#### [WHAT TO DO]
Look through the listing below and write out exactly the lines from the line with "intros h. pose" to the line with "Proof. apply (write_close_code", both included, and no others.

-*-

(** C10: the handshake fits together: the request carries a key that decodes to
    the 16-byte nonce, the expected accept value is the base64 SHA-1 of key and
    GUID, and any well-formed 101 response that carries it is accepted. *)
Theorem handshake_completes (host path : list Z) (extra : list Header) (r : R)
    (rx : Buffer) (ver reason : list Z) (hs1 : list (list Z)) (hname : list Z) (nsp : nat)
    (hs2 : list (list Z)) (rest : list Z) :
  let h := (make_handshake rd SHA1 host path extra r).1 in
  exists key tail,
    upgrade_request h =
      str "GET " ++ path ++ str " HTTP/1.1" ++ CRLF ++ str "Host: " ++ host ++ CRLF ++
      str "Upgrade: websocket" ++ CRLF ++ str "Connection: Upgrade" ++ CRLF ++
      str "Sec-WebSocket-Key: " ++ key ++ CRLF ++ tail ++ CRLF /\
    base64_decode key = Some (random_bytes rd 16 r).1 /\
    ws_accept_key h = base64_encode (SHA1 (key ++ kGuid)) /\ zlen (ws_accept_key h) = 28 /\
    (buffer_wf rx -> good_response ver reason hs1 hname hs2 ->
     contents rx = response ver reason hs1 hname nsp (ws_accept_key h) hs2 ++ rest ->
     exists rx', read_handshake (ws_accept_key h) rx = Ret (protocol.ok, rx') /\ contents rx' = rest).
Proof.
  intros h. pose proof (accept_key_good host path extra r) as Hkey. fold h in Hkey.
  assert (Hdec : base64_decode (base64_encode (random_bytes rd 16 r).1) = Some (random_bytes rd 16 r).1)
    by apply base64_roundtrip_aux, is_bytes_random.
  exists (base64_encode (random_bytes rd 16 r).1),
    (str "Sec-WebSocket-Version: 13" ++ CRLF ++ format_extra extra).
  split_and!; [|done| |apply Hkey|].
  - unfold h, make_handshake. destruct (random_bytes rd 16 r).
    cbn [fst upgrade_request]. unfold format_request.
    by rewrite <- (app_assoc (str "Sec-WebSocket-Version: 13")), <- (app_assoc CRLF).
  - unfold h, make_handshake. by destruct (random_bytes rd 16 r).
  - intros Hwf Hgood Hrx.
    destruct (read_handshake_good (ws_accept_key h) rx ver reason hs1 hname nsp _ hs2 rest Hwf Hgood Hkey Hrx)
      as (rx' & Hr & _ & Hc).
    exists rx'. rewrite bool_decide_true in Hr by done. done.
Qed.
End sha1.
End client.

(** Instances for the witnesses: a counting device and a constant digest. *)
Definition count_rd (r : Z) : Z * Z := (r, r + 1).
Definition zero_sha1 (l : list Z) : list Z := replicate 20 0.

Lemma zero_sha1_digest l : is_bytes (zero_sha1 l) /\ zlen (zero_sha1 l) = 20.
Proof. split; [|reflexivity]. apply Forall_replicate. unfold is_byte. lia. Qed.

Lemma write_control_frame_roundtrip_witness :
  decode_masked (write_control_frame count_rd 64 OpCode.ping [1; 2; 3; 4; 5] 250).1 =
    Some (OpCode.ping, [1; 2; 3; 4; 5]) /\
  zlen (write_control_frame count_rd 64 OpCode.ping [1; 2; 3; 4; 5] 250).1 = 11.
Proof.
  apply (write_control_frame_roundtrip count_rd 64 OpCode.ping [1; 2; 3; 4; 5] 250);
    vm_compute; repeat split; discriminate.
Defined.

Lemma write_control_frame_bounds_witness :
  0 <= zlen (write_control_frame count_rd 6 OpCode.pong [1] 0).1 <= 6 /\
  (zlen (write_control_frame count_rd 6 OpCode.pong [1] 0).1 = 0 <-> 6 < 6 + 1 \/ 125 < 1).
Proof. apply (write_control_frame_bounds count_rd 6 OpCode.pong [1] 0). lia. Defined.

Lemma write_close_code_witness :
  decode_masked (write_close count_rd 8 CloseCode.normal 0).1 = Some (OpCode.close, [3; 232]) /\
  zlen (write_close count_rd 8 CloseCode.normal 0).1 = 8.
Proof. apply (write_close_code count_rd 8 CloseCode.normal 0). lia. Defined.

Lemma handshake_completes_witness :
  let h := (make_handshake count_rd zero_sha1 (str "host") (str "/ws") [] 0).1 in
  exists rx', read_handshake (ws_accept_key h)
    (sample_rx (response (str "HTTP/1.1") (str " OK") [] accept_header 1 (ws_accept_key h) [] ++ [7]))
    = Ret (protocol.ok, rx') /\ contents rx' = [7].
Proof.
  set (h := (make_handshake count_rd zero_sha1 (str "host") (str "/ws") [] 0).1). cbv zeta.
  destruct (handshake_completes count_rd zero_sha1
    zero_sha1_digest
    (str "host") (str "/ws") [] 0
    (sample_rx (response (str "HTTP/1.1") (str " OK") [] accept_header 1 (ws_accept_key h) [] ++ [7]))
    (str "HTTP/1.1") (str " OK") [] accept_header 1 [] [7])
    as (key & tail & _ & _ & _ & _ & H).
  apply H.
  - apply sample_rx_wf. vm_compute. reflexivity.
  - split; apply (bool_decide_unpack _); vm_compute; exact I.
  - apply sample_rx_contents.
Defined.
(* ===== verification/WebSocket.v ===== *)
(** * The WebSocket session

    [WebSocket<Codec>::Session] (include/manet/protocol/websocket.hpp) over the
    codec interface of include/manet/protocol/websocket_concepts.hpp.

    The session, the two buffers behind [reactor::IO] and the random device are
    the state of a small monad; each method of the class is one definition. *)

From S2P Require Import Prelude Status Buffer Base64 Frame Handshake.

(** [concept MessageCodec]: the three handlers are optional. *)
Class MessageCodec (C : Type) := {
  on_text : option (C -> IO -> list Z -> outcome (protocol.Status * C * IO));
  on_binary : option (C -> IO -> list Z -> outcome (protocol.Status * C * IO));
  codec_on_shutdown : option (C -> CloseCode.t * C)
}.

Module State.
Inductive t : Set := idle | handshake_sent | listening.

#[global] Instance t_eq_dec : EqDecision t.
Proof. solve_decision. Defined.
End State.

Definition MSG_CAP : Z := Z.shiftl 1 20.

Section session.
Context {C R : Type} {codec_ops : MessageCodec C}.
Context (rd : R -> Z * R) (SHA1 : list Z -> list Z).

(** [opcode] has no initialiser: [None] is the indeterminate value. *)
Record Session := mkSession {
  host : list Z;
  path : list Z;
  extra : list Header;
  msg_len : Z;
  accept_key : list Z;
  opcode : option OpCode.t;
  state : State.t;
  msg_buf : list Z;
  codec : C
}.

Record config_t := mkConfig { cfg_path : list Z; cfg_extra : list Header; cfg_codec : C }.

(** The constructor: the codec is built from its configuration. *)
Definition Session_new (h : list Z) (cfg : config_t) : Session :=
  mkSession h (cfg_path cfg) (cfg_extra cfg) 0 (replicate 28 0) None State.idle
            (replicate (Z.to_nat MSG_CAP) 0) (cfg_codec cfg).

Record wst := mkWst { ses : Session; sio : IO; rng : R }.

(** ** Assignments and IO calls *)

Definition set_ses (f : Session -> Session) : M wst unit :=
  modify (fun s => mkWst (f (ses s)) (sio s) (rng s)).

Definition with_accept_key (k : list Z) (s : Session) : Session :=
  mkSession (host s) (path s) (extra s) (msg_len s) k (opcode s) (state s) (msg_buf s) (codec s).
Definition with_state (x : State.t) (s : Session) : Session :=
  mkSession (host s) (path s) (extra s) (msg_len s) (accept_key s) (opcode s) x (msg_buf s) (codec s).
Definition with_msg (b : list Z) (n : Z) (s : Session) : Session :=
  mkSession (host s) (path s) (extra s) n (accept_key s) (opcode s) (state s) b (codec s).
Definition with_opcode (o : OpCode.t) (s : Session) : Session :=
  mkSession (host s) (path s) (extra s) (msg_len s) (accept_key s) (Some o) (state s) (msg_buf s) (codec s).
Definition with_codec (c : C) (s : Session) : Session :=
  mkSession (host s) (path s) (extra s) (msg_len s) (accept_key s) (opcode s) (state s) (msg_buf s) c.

-*-

#### [COMPLETED TASK]
  intros h. pose proof (accept_key_good host path extra r) as Hkey. fold h in Hkey.
  assert (Hdec : base64_decode (base64_encode (random_bytes rd 16 r).1) = Some (random_bytes rd 16 r).1)
    by apply base64_roundtrip_aux, is_bytes_random.
  exists (base64_encode (random_bytes rd 16 r).1),
    (str "Sec-WebSocket-Version: 13" ++ CRLF ++ format_extra extra).
  split_and!; [|done| |apply Hkey|].
  - unfold h, make_handshake. destruct (random_bytes rd 16 r).
    cbn [fst upgrade_request]. unfold format_request.
    by rewrite <- (app_assoc (str "Sec-WebSocket-Version: 13")), <- (app_assoc CRLF).
  - unfold h, make_handshake. by destruct (random_bytes rd 16 r).
  - intros Hwf Hgood Hrx.
    destruct (read_handshake_good (ws_accept_key h) rx ver reason hs1 hname nsp _ hs2 rest Hwf Hgood Hkey Hrx)
      as (rx' & Hr & _ & Hc).
    exists rx'. rewrite bool_decide_true in Hr by done. done.
Qed.
End sha1.
End client.

(** Instances for the witnesses: a counting device and a constant digest. *)
Definition count_rd (r : Z) : Z * Z := (r, r + 1).
Definition zero_sha1 (l : list Z) : list Z := replicate 20 0.

Lemma zero_sha1_digest l : is_bytes (zero_sha1 l) /\ zlen (zero_sha1 l) = 20.
Proof. split; [|reflexivity]. apply Forall_replicate. unfold is_byte. lia. Qed.

Lemma write_control_frame_roundtrip_witness :
  decode_masked (write_control_frame count_rd 64 OpCode.ping [1; 2; 3; 4; 5] 250).1 =
    Some (OpCode.ping, [1; 2; 3; 4; 5]) /\
  zlen (write_control_frame count_rd 64 OpCode.ping [1; 2; 3; 4; 5] 250).1 = 11.
Proof.
  apply (write_control_frame_roundtrip count_rd 64 OpCode.ping [1; 2; 3; 4; 5] 250);
    vm_compute; repeat split; discriminate.
Defined.

Lemma write_control_frame_bounds_witness :
  0 <= zlen (write_control_frame count_rd 6 OpCode.pong [1] 0).1 <= 6 /\
  (zlen (write_control_frame count_rd 6 OpCode.pong [1] 0).1 = 0 <-> 6 < 6 + 1 \/ 125 < 1).
Proof. apply (write_control_frame_bounds count_rd 6 OpCode.pong [1] 0). lia. Defined.

Lemma write_close_code_witness :
  decode_masked (write_close count_rd 8 CloseCode.normal 0).1 = Some (OpCode.close, [3; 232]) /\
  zlen (write_close count_rd 8 CloseCode.normal 0).1 = 8.
Proof. apply (write_close_code count_rd 8 CloseCode.normal 0). lia. Defined.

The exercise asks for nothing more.